GGRAsia has approached DFS Group, asking for clarification and comment on the report.
According to previous reports, in June the retail firm announced an unpaid leave policy for its Macau staff members, who were requested to take the leave in July or August.
AllIn Media cited in its Monday report some official comment from DFS Group, saying it had been necessary to make some “hard decisions” regarding its Macau workforce, due to the city’s high-end retail market having seen “rapid changes”.
DFS was also cited in the report stating that “5 percent” of its employees were “leaving” the Macau team.
According to the DFS website, its Macau operations are currently all within casino resorts. They are at: Sands China Ltd’s The Londoner Macao and Four Seasons Macao; Melco Resorts & Entertainment Ltd’s City of Dreams, and Studio City; Wynn Macau Ltd’s Wynn Palace; MGM China Holdings Ltd’s MGM Cotai, and MGM Macau; and Galaxy Entertainment Group Ltd’s Galaxy Macau.
A number of Macau casino operators reported during the second-quarter results season, downturns in non-gaming revenue including for the shopping segment.

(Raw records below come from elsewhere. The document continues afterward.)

(** * dtdash: the multi-tenant DQL merger of [src/multi-tenant.ts]

    A shallow embedding of the pure part of the dashboard code tile
    (normalize, inferTypesFromRecord, globalTimeframe, mergeMultiTenant and
    the grouping-clause rewrite addTenantToBy) together with the fragment of
    the JavaScript run time these functions rely on.  The repository holds
    near-duplicate copies of the tile; the embedding follows the copy at the
    head of [src/multi-tenant.ts] (its lines 1 to 232).

    Modelling conventions.
    - A JavaScript value is a [value]; numbers are IEEE binary64 floats
      (Rocq's primitive [float]), objects are finite maps from property names
      to values ([gmap string value]; property order is not observable by any
      function below), arrays carry their elements and, since an array is an
      object, the named properties that were assigned to it.
    - Strings are sequences of code units below 256.
    - The module is an ES module, hence strict: assigning a property to a
      primitive throws a TypeError.  Exceptions are the [Throw] results of
      the [result] monad.
    - Conversions between strings and numbers and Date.parse belong to the
      host; they are the fields of the [Host] interface.
    - [String(v)] and [Number(v)] throw a TypeError on an object that has a
      property [toString] of its own, since no value of a JSON document is
      callable; [convertible] is the domain of the two conversions. *)

From Stdlib Require Import Floats ZArith Ascii.
From stdpp Require Import gmap strings list fin_maps pretty.
(** [a / b]: Python raises on a zero divisor, for ints and floats alike. *)
Definition num_div (a b : T) : result T :=
  if num_eqb b num_zero then Raise ZeroDivisionError else Ok (num_quot a b).

(** [n] as a float, for an integer [n]. *)
Definition num_of_Z (n : Z) : T := num_of_Q (inject_Z n).

(** ** Tensors *)

(** The data of a tensor, flattened, and whether autograd records the
    operations applied to it. *)
Record Tensor : Type := mkTensor {
  data : list T;
  requires_grad : bool;
}.

(** [t.detach()]: same data, cut from the autograd graph. *)
Definition detach (t : Tensor) : Tensor :=
  {| data := data t; requires_grad := false |}.

(** [t.requires_grad_()] *)
Definition requires_grad_ (t : Tensor) : Tensor :=
  {| data := data t; requires_grad := true |}.

(** Whether autograd tracks the result of an operation on two tensors:
    it does when it tracks one of the operands. *)
Definition tracks (a b : Tensor) : bool := requires_grad a || requires_grad b.

(** [torch.lerp(start, end, weight)] with a scalar weight, one element:
    torch documents [start + weight * (end - start)] and computes it that
    way for [|weight| < 0.5], and as [end - (end - start) * (1 - weight)]
    otherwise; the two agree in exact arithmetic and differ by rounding
    in floating point. *)
Definition lerp1 (s e w : T) : T :=
  if num_ltb (num_abs w) (num_of_Q (1 # 2))
  then num_add s (num_mul w (num_sub e s))
  else num_sub e (num_mul (num_sub e s) (num_sub (num_of_Q 1) w)).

Galaxy Macau saw its second-quarter non-gaming net revenue fell 9.1 percent sequentially to HKD8.64 billion (US$1.1 billion), according to Galaxy Entertainment’s interim results filed on August 15.
Income from Galaxy Macau’s mall declined 12.1 percent sequentially to HKD326 million. The latter tally though was still 13 percent above pre-Covid 19 level, JP Morgan Securities (Asia Pacific) Ltd noted in a memo following Galaxy Entertainment’s interim results.
The brokerage had noted: “Peers such as Sands and Wynn have exhibited similar trends already, as well as a slew of heavy misses and [earnings] guidance [being] cut at European luxury names in the second quarter.
“It is certainly concerning and something that we would closely monitor into the second half” of this year, added JP Morgan.